■ **The task**
Copy out, exactly as written, only the line containing "else if isinstance_Integral seed" and the lines after it through the end of the records.
--
(** * dwave-samplers: planar log-partition pipeline and steepest-descent seed check

    A shallow embedding of
      - [src/savanna/partition.py]   ([logsqrtdet], [log_partition_bqm]),
      - [src/dwave/samplers/greedy/sampler.py]
        (the seed validation of [SteepestDescentSolver.sample]),
    together with the pipeline stages of the [savanna] package that
    [partition.py] imports.

    Numbers.  The Python code computes in binary64.  A float is a value of
    [xfloat]: a finite float is the real number it denotes (the two zeros
    are one value), and [-inf], [+inf] and [nan] are constructors of their
    own, combined by the IEEE 754 rules for special values.  What numpy and
    scipy compute ([scipy.linalg.lu], [np.log], [np.sum]) is not in the
    sources: these routines are parameters, and a theorem that needs a fact
    about one of them has that fact as a hypothesis, so that it holds of the
    binary64 routines, whatever they round.  The weights, the offset and the
    entries of the Kasteleyn matrix are finite; their sums and the two
    subtractions of the return line are taken without rounding. *)

From HB Require Import structures.
From mathcomp Require Import boot finite_group algebra.
From Stdlib Require Import Reals ZArith Lia Lra String.
From Stdlib Require Import ClassicalEpsilon FunctionalExtensionality.

Set Implicit Arguments.
Unset Strict Implicit.
Unset Printing Implicit Defensive.

Delimit Scope R_scope with Re.
Delimit Scope ring_scope with R.

(** ** Real numbers as a MathComp field

    Finite matrix entries and weights are Stdlib reals.  The instances below
    make MathComp's matrices and determinants available on them. *)

Definition eqr (x y : R) : bool :=
  if Req_EM_T x y is left _ then true else false.

Fact eqrP : Equality.axiom eqr.
Proof. by move=> x y; rewrite /eqr; case: Req_EM_T => H; constructor. Qed.

HB.instance Definition _ := hasDecEq.Build R eqrP.

Definition pickR (P : pred R) (n : nat) : option R :=
  let x := epsilon (inhabits 0%Re) P in if P x then Some x else None.

Fact pickR_some (P : pred R) n x : pickR P n = Some x -> P x.
Proof. by rewrite /pickR; case: ifP => // Px [<-]. Qed.

Fact pickR_ex (P : pred R) : (exists x : R, P x) -> exists n, pickR P n.
Proof.
  move=> exP; exists 0%nat; rewrite /pickR.
  by rewrite (epsilon_spec (inhabits 0%Re) P exP).
Qed.

Fact pickR_ext (P Q : pred R) : P =1 Q -> pickR P =1 pickR Q.
Proof.
  move=> PQ n; rewrite /pickR.
  by have -> : P = Q by apply: functional_extensionality.
Qed.

HB.instance Definition _ := hasChoice.Build R pickR_some pickR_ex pickR_ext.

HB.instance Definition _ :=
  GRing.isZmodule.Build R
    (fun x y z => esym (Rplus_assoc x y z)) Rplus_comm Rplus_0_l Rplus_opp_l.

Fact RmulDl : left_distributive Rmult Rplus.
Proof. by move=> x y z; rewrite Rmult_plus_distr_r. Qed.

Fact R1_neq0 : R1 != R0.
Proof. by apply/eqP; exact: R1_neq_R0. Qed.

HB.instance Definition _ :=
  GRing.Zmodule_isComNzRing.Build R
    (fun x y z => esym (Rmult_assoc x y z)) Rmult_comm Rmult_1_l RmulDl R1_neq0.

Definition Rinvx (x : R) : R := if x != 0%Re then Rinv x else x.

Fact RmulVf (x : R) : x != 0%Re -> Rmult (Rinvx x) x = R1.
Proof. by move=> x0; rewrite /Rinvx x0; apply: Rinv_l; exact/eqP. Qed.

Fact Rinvx0 : Rinvx 0%Re = 0%Re.
Proof. by rewrite /Rinvx eqxx. Qed.

HB.instance Definition _ := GRing.ComNzRing_isField.Build R RmulVf Rinvx0.

Definition Rltb (x y : R) : bool :=
  if Rlt_dec x y is left _ then true else false.

(** ** The values of a float computation *)

Inductive xfloat : Type :=
| Fin (x : R)
| NegInf
| PosInf
| NaN.

Definition xneg (a : xfloat) : xfloat :=
  match a with
  | Fin x => Fin (- x)%Re
  | NegInf => PosInf
  | PosInf => NegInf
  | NaN => NaN
  end.

Definition xadd (a b : xfloat) : xfloat :=
  match a, b with
  | NaN, _ | _, NaN => NaN
  | Fin x, Fin y => Fin (x + y)%Re
  | PosInf, NegInf | NegInf, PosInf => NaN
  | PosInf, _ | _, PosInf => PosInf
  | NegInf, _ | _, NegInf => NegInf
  end.

Definition xsub (a b : xfloat) : xfloat := xadd a (xneg b).

(** The infinity of the sign of [x] times [inf]; [0 * inf] is [nan]. *)
Definition xscale_inf (x : R) (positive : bool) : xfloat :=
  if x == 0%Re then NaN
  else if Rltb 0 x == positive then PosInf else NegInf.

Definition xmul (a b : xfloat) : xfloat :=
  match a, b with
  | NaN, _ | _, NaN => NaN
  | Fin x, Fin y => Fin (x * y)%Re
  | Fin x, PosInf | PosInf, Fin x => xscale_inf x true
  | Fin x, NegInf | NegInf, Fin x => xscale_inf x false
  | PosInf, PosInf | NegInf, NegInf => PosInf
  | PosInf, NegInf | NegInf, PosInf => NegInf
  end.

(** [np.absolute] *)
Definition np_absolute (a : xfloat) : xfloat :=
  match a with
  | Fin x => Fin (Rabs x)
  | NegInf | PosInf => PosInf
  | NaN => NaN
  end.

Definition is_neginf (a : xfloat) : bool :=
  if a is NegInf then true else false.

(** ** Python results: a value or a raised exception *)

Inductive exn : Type :=
| ValueError (msg : string)
| TypeError (msg : string).

Inductive pyres (A : Type) : Type :=
| Ok (a : A)
| Raise (e : exn).

Arguments Ok {A} a.
Arguments Raise {A} e.

Definition pybind {A B : Type} (m : pyres A) (k : A -> pyres B) : pyres B :=
  match m with
  | Ok a => k a
  | Raise e => Raise e
  end.

Notation "x <~ m ;; k" := (pybind m (fun x => k))
  (at level 61, m at next level, right associativity).
Notation "m ;;; k" := (pybind m (fun _ => k))
  (at level 61, right associativity).

Definition is_ok {A : Type} (m : pyres A) : bool :=
  if m is Ok _ then true else false.

(** ** The seed check of [SteepestDescentSolver.sample] *)

Module Greedy.

(** The objects a caller can pass as [seed].  [PyBool] and [PyInt] are the
    instances of [numbers.Integral] (Python's [bool] is a subclass of
    [int]); the others are not. *)
Inductive pyobj : Type :=
| PyNone
| PyBool (b : bool)
| PyInt (z : Z)
| PyFloat (x : R)
| PyStr (s : string).

Definition is_None (v : pyobj) : bool :=
  if v is PyNone then true else false.

(** [isinstance(v, Integral)] *)
Definition isinstance_Integral (v : pyobj) : bool :=
  match v with
  | PyBool _ | PyInt _ => true
  | _ => false
  end.

(** The integer an [Integral] compares as ([True] is 1, [False] is 0). *)
Definition int_value (v : pyobj) : Z :=
  match v with
  | PyInt z => z
  | PyBool b => if b then 1%Z else 0%Z
  | _ => 0%Z
  end.

Definition seed_type_msg : string :=
  "'seed' should be None or a positive 32-bit integer".
Definition seed_range_msg : string :=
  "'seed' should be an integer between 0 and 2**32 - 1 inclusive".

(** sampler.py, lines 259-263. *)
Definition validate_seed (seed : pyobj) : pyres unit :=
  if ~~ (is_None seed || isinstance_Integral seed) then
    Raise (TypeError seed_type_msg)
  else if isinstance_Integral seed
          && ~~ ((0 <=? int_value seed)%Z && (int_value seed <=? 2 ^ 32 - 1)%Z)
  then Raise (ValueError seed_range_msg)
  else Ok tt.

Section Sample.

(** What [sample] takes from dimod, numpy and the C++ descent: the model
    type with its conversion to spins, the parsing of the initial states,
    and the descent with the packaging of its result. *)
Variables (model states sampleset : Type).
Variable to_spin : model -> model.
Variable parse_initial_states : model -> pyobj -> pyres states.
Variable descend : model -> states -> pyres sampleset.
--
■ **Output for this task**
  else if isinstance_Integral seed
          && ~~ ((0 <=? int_value seed)%Z && (int_value seed <=? 2 ^ 32 - 1)%Z)
  then Raise (ValueError seed_range_msg)
  else Ok tt.

Section Sample.

(** What [sample] takes from dimod, numpy and the C++ descent: the model
    type with its conversion to spins, the parsing of the initial states,
    and the descent with the packaging of its result. *)
Variables (model states sampleset : Type).
Variable to_spin : model -> model.
Variable parse_initial_states : model -> pyobj -> pyres states.
Variable descend : model -> states -> pyres sampleset.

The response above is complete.